It makes it very clear what docker is, and isn't.

https://github.com/p8952/bocker

Specifically, the bocker_run function: https://github.com/p8952/bocker/blob/master/bocker#L61

hadsed · 5 years ago
so what's the gap here with docker? what incorrect assumptions would i make from assuming this as a model for containers, if anyone knows
erjiang · 5 years ago
This is true for many new waves of popular technologies.

1) A new technology or method becomes popular. 2) Developers find new advantages in using the technology. 3) Understanding of tech and original advantage is somewhat lost.

For example: containers are now widely used as part of a scriptable application build process, e.g. the Dockerfile. There are probably many developers out there who care about this and not about how containers are run and how they interact with the kernel. And for their use cases, that is probably the thing that matters most anyways.

fiddlerwoaroof · 5 years ago
A down side is that people feel like they have to bundle an entire Linux rootfs because they think of a container as a lightweight vm: if they thought of it as a os process running inside various namespaces, they might be more inclined to only ship what they actually need.
pojzon · 5 years ago
This is widespread unfortunately. Developers changed to „users” and no longer pursue the details of solutions. Im not gonna say its the dominant behaviour in the field right now, but I see it more and more often on various experience levels.
jagged-chisel · 5 years ago
An experienced software engineer (yeah, developer) has experience engineering software. It’s been less than 10yrs since the advent of containerized deployments, and the space has been fraught with change nearly on par with the front end JavaScript ecosystem. Might as well just stick to writing code. OK, that’s the perception of my own peers, but I assume it scales.

DevOps is a recent advent, too, and sounds to me like it should be populated with folks who can participate in development and operations. Most developers I’ve ever known aren’t interested in operations.

justanotherc · 5 years ago
You talk as if that's a bad thing.

As a developer I don't want to wade into the details of systems I'm using, I want to spend my time writing code that solves the business problems I'm tasked with solving.
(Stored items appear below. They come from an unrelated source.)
(** * registrant: the dual-backend geodatabase reader

    A shallow embedding of [registrant/_geodatabase.py] (class
    [Geodatabase]) and the properties its specification states about it.

    The module reads an Esri geodatabase through one of two libraries:
    [arcpy] when it can be imported ([arcpy_found = True]) and [ogr]
    otherwise.  Neither library, nor the descriptor classes of
    [_data_objects.py], nor the label tables of [_util_mappings.py] are part
    of the file: they appear here as the fields of two interfaces,
    [Mappings] and [Backend], and every definition below is parametric in
    them. *)

From Stdlib Require Import Floats.PrimFloat Numbers.Cyclic.Int63.Uint63.
From stdpp Require Import gmap strings list.

Open Scope string_scope.
Open Scope list_scope.

(* ===================================================================== *)
(** ** Python values and exceptions                                       *)
(* ===================================================================== *)

(** The exceptions the module can meet.  All of them are instances of
    Python's [Exception], so [except Exception] catches each one.
    [BackendError] stands for whatever the external libraries raise. *)
Inductive exn : Type :=
| AttributeError
| TypeError
| ValueError
| IndexError
| UnboundLocalError
| KeyError (key : string)
| ParseError
| BackendError (msg : string).

(** An expression either evaluates to a value or raises. *)
Inductive result (A : Type) : Type :=
| Ok (a : A)
| Raise (e : exn).
Arguments Ok {A} a.
Arguments Raise {A} e.

#[global] Instance result_ret : MRet result := fun _ a => Ok a.
#[global] Instance result_bind : MBind result := fun _ _ f r =>
  match r with
  | Ok a => f a
  | Raise e => Raise e
  end.

Definition is_ok {A} (r : result A) : bool :=
  match r with Ok _ => true | Raise _ => false end.

(** [for x in xs: body], the loop state threaded through as [acc]; the
    first iteration that raises ends the loop. *)
Fixpoint foldM `{MBind m, MRet m} {A B} (f : A -> B -> m A) (acc : A) (xs : list B) : m A :=
  match xs with
  | [] => mret acc
  | x :: rest => acc' ← f acc x; foldM f acc' rest
  end.

(** The values stored in the property mappings.  A range is the pair of
    floats built by the fallback path; a coded-value table is a plain
    [dict] from code to name, both of them [Element.text] values and hence
    possibly [None].  [VOpaque] is any backend-native value that the module
    only passes through. *)
Inductive Value : Type :=
| VStr (s : string)
| VInt (n : Z)
| VRange (lo hi : float)
| VDict (d : gmap (option string) (option string))
| VOpaque (repr : string).

(** Python truthiness of [Element.text]: [None] and [''] are false. *)
Definition truthy (t : option string) : bool :=
  match t with
  | None | Some "" => false
  | Some _ => true
  end.

(* --------------------------------------------------------------------- *)
(** *** [collections.OrderedDict] with string keys                        *)
(* --------------------------------------------------------------------- *)

Module OD.
(** * Monitoring-FYP: agents and collector

    A shallow embedding of the three programs of the repository that carry
    its logic:

    - [src/agent_linux.py]: the journal parser [parse_journalctl_events]
      with its identity memory and its two passes (sshd, logind);
    - [src/win11agent.py]: [parse_openssh_message], the two collectors and
      the offset checkpoint [read_file_new_lines];
    - [src/monitoringAgent.py]: [handle_metric], the [/ingest] handler
      and the query of [/api/hosts].

    Python strings are modelled as [string] restricted to ASCII: the
    classes [\s], [\d], [\w], [str.lower], [str.strip] and [splitlines]
    are the ASCII part of the Python ones.  Python floats are kept behind
    an interface ([Float]) holding exactly the operations the collector
    applies to them.  Globals, the file system and the database are
    threaded through the functions that read and write them; what the
    operating system hands over (journal output, event-log records, the
    clock, the request) is an argument.

    Definitions come first: the Python primitives ([Py], [Re]), the three
    programs ([AgentLinux], [Win11Agent], [Collector]), then the rules of
    the specification written from its own words ([MetricTable],
    [AuthItems], [Stated]) to set against the code, then [get_ip]
    ([Host]), the host list ([Dashboard]) and the measures the further
    properties are stated with ([Shape], [Items]).  The properties
    follow, one section per program. *)

From Stdlib Require Import ZArith QArith Qabs Qround String Ascii List Bool Lia.
From Stdlib Require Import DecimalString DecimalN.
From stdpp Require Import gmap strings list sorting.

Local Open Scope string_scope.
Local Open Scope list_scope.
Local Open Scope Z_scope.

(** ** Python string primitives (ASCII) *)

Module Py.

Definition code (c : ascii) : N := N_of_ascii c.

(** [str.isspace] on ASCII: TAB..CR, FS..US and the blank; also [\s]. *)
Definition is_space (c : ascii) : bool :=
  let n := code c in
  ((9 <=? n) && (n <=? 13) || (28 <=? n) && (n <=? 32))%N.

(** [\d] *)
Definition is_digit (c : ascii) : bool :=
  let n := code c in ((48 <=? n) && (n <=? 57))%N.

Definition is_upper (c : ascii) : bool :=
  let n := code c in ((65 <=? n) && (n <=? 90))%N.

Definition is_lower (c : ascii) : bool :=
  let n := code c in ((97 <=? n) && (n <=? 122))%N.

(** [\w] *)
Definition is_word (c : ascii) : bool :=
  is_digit c || is_upper c || is_lower c || Ascii.eqb c "_".

Definition non_space (c : ascii) : bool := negb (is_space c).

Definition lower_char (c : ascii) : ascii :=
  if is_upper c then ascii_of_N (code c + 32) else c.

Definition upper_char (c : ascii) : ascii :=
  if is_lower c then ascii_of_N (code c - 32) else c.

Fixpoint smap (f : ascii -> ascii) (s : string) : string :=
  match s with
  | EmptyString => EmptyString
  | String c s' => String (f c) (smap f s')
  end.

(** [s.lower()], [s.upper()] *)
Definition lower (s : string) : string := smap lower_char s.
Definition upper (s : string) : string := smap upper_char s.

(** Truth value of a string: [if s:] *)
Definition truthy (s : string) : bool :=
  match s with EmptyString => false | _ => true end.

(** [a or b] on strings *)
Definition or_else (a b : string) : string := if truthy a then a else b.

(** Truth value of a string that may be [None]. *)
Definition is_set (o : option string) : bool :=
  match o with Some s => truthy s | None => false end.

Fixpoint lstrip (s : string) : string :=
  match s with
  | String c s' => if is_space c then lstrip s' else s
  | EmptyString => EmptyString
  end.

Fixpoint rstrip (s : string) : string :=
  match s with
  | EmptyString => EmptyString
  | String c s' =>
      match rstrip s' with
      | EmptyString => if is_space c then EmptyString else String c EmptyString
      | r => String c r
      end
  end.

(** [s.strip()] *)
Definition strip (s : string) : string := rstrip (lstrip s).

(** [s.startswith(p)], returning what follows the prefix. *)
Fixpoint after_prefix (p s : string) : option string :=
  match p, s with
  | EmptyString, _ => Some s
  | String a p', String b s' =>
      if Ascii.eqb a b then after_prefix p' s' else None
  | String _ _, EmptyString => None
  end.

(** The same, comparing letters without case ([re.IGNORECASE] on a
    literal). *)
Fixpoint after_prefix_nocase (p s : string) : option string :=
  match p, s with
  | EmptyString, _ => Some s
  | String a p', String b s' =>
      if Ascii.eqb (lower_char a) (lower_char b)
      then after_prefix_nocase p' s' else None
  | String _ _, EmptyString => None
  end.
If there is a system that allows me to do that by abstracting away the details I don't care about, why wouldn't I use that system?

nunez · 5 years ago
This is extremely widespread amongst the really large companies I've consulted for (with equally large development teams to boot). "Containers are VMs, but smaller and/or faster" is an extremely common school of thought. I would like to think that this viewpoint is dying somewhat, especially now that many large organizations have at least experimented with orchestrators like Kubernetes or ECS.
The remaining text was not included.